Activity: Start with the first line of the data and end with the line that holds "rewrite ?Z.gtb_ltb, ?Z.ltb_lt, ?Z.ltb_ge"; write out each one exactly.

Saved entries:
Lemma phase_step s l x b :
  0 < s -> 0 <= l -> phase s l x b ->
  let '(s', l') := chosen (choose (myrand x).1 s l) s l in
  0 <= s' /\ 0 <= l' /\ exists b', phase s' l' (myrand x).2 b' /\ b' < b.
Proof.
  intros Hs Hl Hph. pose proof (myrand_range x) as Hp.
  unfold choose, LENGTH_LIMIT, SPACE_LIMIT, RAND_LIMIT.
  destruct (12 * _ >? _) eqn:E1; [|destruct (12 * 10 * _ >? _) eqn:E2]; cbn [chosen];
    rewrite ?Z.gtb_ltb, ?Z.ltb_lt, ?Z.ltb_ge in *; (split; [lia|split; [lia|]]).
  - destruct Hph as [(H1 & H2 & ->)|[(-> & z & Hz & H2 & H3 & ->)|(H1 & H2 & ->)]].
    + destruct (decide (l = 11)) as [->|].
      * eexists; split; [right; left; split; [done|]; exists 0; repeat split; [by left|lia..] | lia].
      * eexists; split; [left; repeat split; lia | lia].
    + eexists; split; [right; right; repeat split; lia | lia].
    + eexists; split; [right; right; repeat split; lia | lia].
  - destruct Hph as [(H1 & H2 & ->)|[(-> & z & Hz & H2 & H3 & ->)|(H1 & H2 & ->)]].
    + destruct (decide (l = 10)) as [->|].
      * eexists; split; [right; left; split; [done|]; exists 0; repeat split; [by left|lia..] | lia].
      * destruct (decide (l = 11)) as [->|].
        -- eexists; split; [right; right; repeat split; lia | lia].
        -- eexists; split; [left; repeat split; lia | lia].
    + lia.
    + lia.
  - destruct Hph as [(H1 & H2 & ->)|[(-> & z & Hz & H2 & H3 & ->)|(H1 & H2 & ->)]].
    + assert (s <= 10) by nia. eexists; split; [left; repeat split; lia | lia].
    + assert ((myrand x).1 = 0) as H0 by lia.
      destruct (zeros_step z x Hz H0) as [Hz2 Hz'].
      eexists; split; [right; left; split; [done|]; exists (z + 1); repeat split; [done|lia..] | lia].
    + lia.
Qed.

Result of the task:
Lemma phase_step s l x b :
  0 < s -> 0 <= l -> phase s l x b ->
  let '(s', l') := chosen (choose (myrand x).1 s l) s l in
  0 <= s' /\ 0 <= l' /\ exists b', phase s' l' (myrand x).2 b' /\ b' < b.
Proof.
  intros Hs Hl Hph. pose proof (myrand_range x) as Hp.
  unfold choose, LENGTH_LIMIT, SPACE_LIMIT, RAND_LIMIT.
  destruct (12 * _ >? _) eqn:E1; [|destruct (12 * 10 * _ >? _) eqn:E2]; cbn [chosen];
    rewrite ?Z.gtb_ltb, ?Z.ltb_lt, ?Z.ltb_ge in *; (split; [lia|split; [lia|]]).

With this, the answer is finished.